Dr. Laurence R. Rilett

Date of this Version


Document Type



Perales, G. (2017). An Empirical Analysis on Longitudinal and Lateral Tire-Pavement Friction (Master's thesis). University of Nebraska-Lincoln, Lincoln, Nebraska.


A THESIS Presented to the Faculty of The Graduate College at the University of Nebraska In Partial Fulfillment of Requirements For the Degree of Master of Science, Major: Civil Engineering, Under the Supervision of Professor Laurence R. Rilett. Lincoln, Nebraska: July, 2017

Copyright © 2017 Gabriela Perales


Highway circular curves are designed to allow a driver to maneuver through the curve safely and comfortably during wet conditions (AASHTO, 2011). A Policy on Geometric Design of Highways and Streets (e.g., green book) contains information from different observers from the 1930s and 1940s who have recorded different maximum side friction factors at similar speeds for pavements of similar compositions because of the difference in pavement texture, weather conditions, and tire condition. Over the years, vehicles, tires, and pavement have evolved, potentially causing differences in side friction values against pavements.

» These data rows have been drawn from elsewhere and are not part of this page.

(* ===== verification/MpiExchange.v ===== *)
(** * The MPI backend: the exchange of slots

    Every process ends with one global slot per entry of any process, in the same
    order, and its own local slots are moved to the memory of the windows. *)

From S2P Require Import Prelude Memory CommunicationManager Mpi MpiSpec.
From Stdlib Require Import ZArith Lia.
From Stdlib.Strings Require Import Byte.
From stdpp Require Import base list gmap option sorting.

Local Open Scope Z_scope.
Local Open Scope hicr_scope.

(** ** The exchange of slots *)

Section Exchange.
Context {L : Type} {M : MPI L} {Sp : MpiSpec L}.
Implicit Types m : Machine (Mpi.t L).
Import MpiCommunicationManager.

(** What allocating windows does to the library. *)
Definition library_allocated (ws : list nat) (l l' : L) : Prop :=
  self l' = self l /\ incoming l' = incoming l /\ available l' /\ NoDup ws /\ Forall (live l') ws /\
  forall w, live l w -> live l' w /\ (w ∉ ws) /\ win_base l' w = win_base l w.

(** The window [w] has the block [b] for its memory at this process, which was not
    there in [h]. *)
Definition window_memory (l : L) (w b : nat) (h : memory) : Prop := win_base l w = Ptr b 0 /\ h !! b = None.

(** A counter has eight bytes. *)
Definition counter_block (h : memory) (b : nat) : Prop := exists bytes, h !! b = Some bytes /\ Z.of_nat (length bytes) = SIZEOF_SIZE_T.

(** [m'] is [m] with the slot [g] for one gathered entry: registered under its
    key, with three windows that have not been there before; for an entry of this
    process, whose local slot is [source], each of them has a new block for its memory,
    that of the data window holds the bytes [bs], and both [source] and the local slot of
    [g] now point there. *)
Record created (this : nat) (tag : Z) (entry : Z * Z * Z * option nat) (bs : list byte) (g : nat)
    (m m' : Machine (Mpi.t L)) : Prop := mkCreated {
  cr_fresh : globals m !! g = None;
  cr_globals : forall g', g' <> g -> globals m' !! g' = globals m !! g';
  cr_slots : forall g', g' <> g -> Mpi.mpi_slots (backend m') !! g' = Mpi.mpi_slots (backend m) !! g';
  cr_registered : registered_slot this tag entry.1.1.2 m' = Some g;
  cr_others : forall tag' key', (tag', key') <> (tag, entry.1.1.2) -> registered_slot this tag' key' m' = registered_slot this tag' key' m;
  cr_heap : forall b bytes, heap m !! b = Some bytes -> heap m' !! b = Some bytes;
  cr_made : exists w wr ws, library_allocated [w; wr; ws] (Mpi.library (backend m)) (Mpi.library (backend m')) /\
    Mpi.mpi_slots (backend m') !! g = Some (MpiGlobalSlot.mk false entry.1.1.1 (Some w) (Some wr) (Some ws)) /\
    match entry.2 with
    | None => globals m' !! g = Some (GlobalMemorySlot.mk tag entry.1.1.2 None) /\ locals m' = locals m
    | Some source => exists l b br bs', globals m' !! g = Some (GlobalMemorySlot.mk tag entry.1.1.2 (Some l)) /\
        locals m !! l = None /\ slot_at m' l (Ptr b 0) entry.1.2 /\ slot_at m' source (Ptr b 0) entry.1.2 /\
        heap m' !! b = Some bs /\ counter_block (heap m') br /\ counter_block (heap m') bs' /\ NoDup [b; br; bs'] /\
        window_memory (Mpi.library (backend m')) w b (heap m) /\ window_memory (Mpi.library (backend m')) wr br (heap m) /\
        window_memory (Mpi.library (backend m')) ws bs' (heap m) /\
        forall l', l' <> l -> l' <> source -> locals m' !! l' = locals m !! l'
    end;
  cr_managers : Mpi.mpi_managers (backend m') = Mpi.mpi_managers (backend m) /\ is_Some (managers m' !! this)
}.

(** A window is allocated and stored in the slot. *)
Lemma run_win_allocate n m :
  available (Mpi.library (backend m)) -> 0 <= n < 2 ^ 31 ->
  exists p w h l, run (Mpi.call (MPI_Win_allocate n)) m = Done (MPI_SUCCESS, p, w) (after h l m) /\
    (if 0 <? n then exists b bs, p = Ptr b 0 /\ heap m !! b = None /\ h = <[b := bs]> (heap m) /\ length bs = Z.to_nat n else h = heap m) /\
    library_allocated [w] (Mpi.library (backend m)) l /\ win_base l w = p.
Proof.
  intros Ha Hn. destruct (win_allocate_ok n (heap m) _ Ha Hn) as (p & w & h & l & E & Hh & S & I & Hw & Hb & Hl & Ha').
  exists p, w, h, l. split; [by apply run_mpi_call_Done|]. split; [done|]. split; [|done]. split_and!; [done|done|done|by apply NoDup_singleton|by repeat constructor|].
  intros w' Hw'. destruct (Hl w' Hw') as (? & ? & ?). split_and!; [done|by rewrite list_elem_of_singleton|done].
Qed.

Aside from AASHTO, the United States Army Corps of Engineers (USACE) Protective Design Center (PDC) oversees and develops the design criteria for military roadways at base entrances. As an example, military bases are designed to: (1) facilitate military and civilian traffic through Access Control Point (ACP) corridors easily and quickly, while (2) protecting the base from threat vehicles. As such, they are designed so base personnel, in a timely manner, can identify and react to hostile individuals driving vehicles onto the base. These types of vehicles are referred to as threat vehicles.

In this thesis, different devices are tested to estimate both longitudinal and lateral friction for civilian and military uses. Vehicle maneuvers were also tested to see if the maximum longitudinal and lateral friction coefficients were attainable when traversing through a design. Results were then analyzed to determine the best friction coefficient value to recommend and why.

It was concluded that AASHTO’s design limits are adequate for civilian roads while the military’s maximum limits were not. Data obtained from the longitudinal and lateral maximum tests indicated that the maximum friction limit provided for military use was conservative. This allowed vehicles with higher friction values to travel faster through a trajectory than those with lower friction values.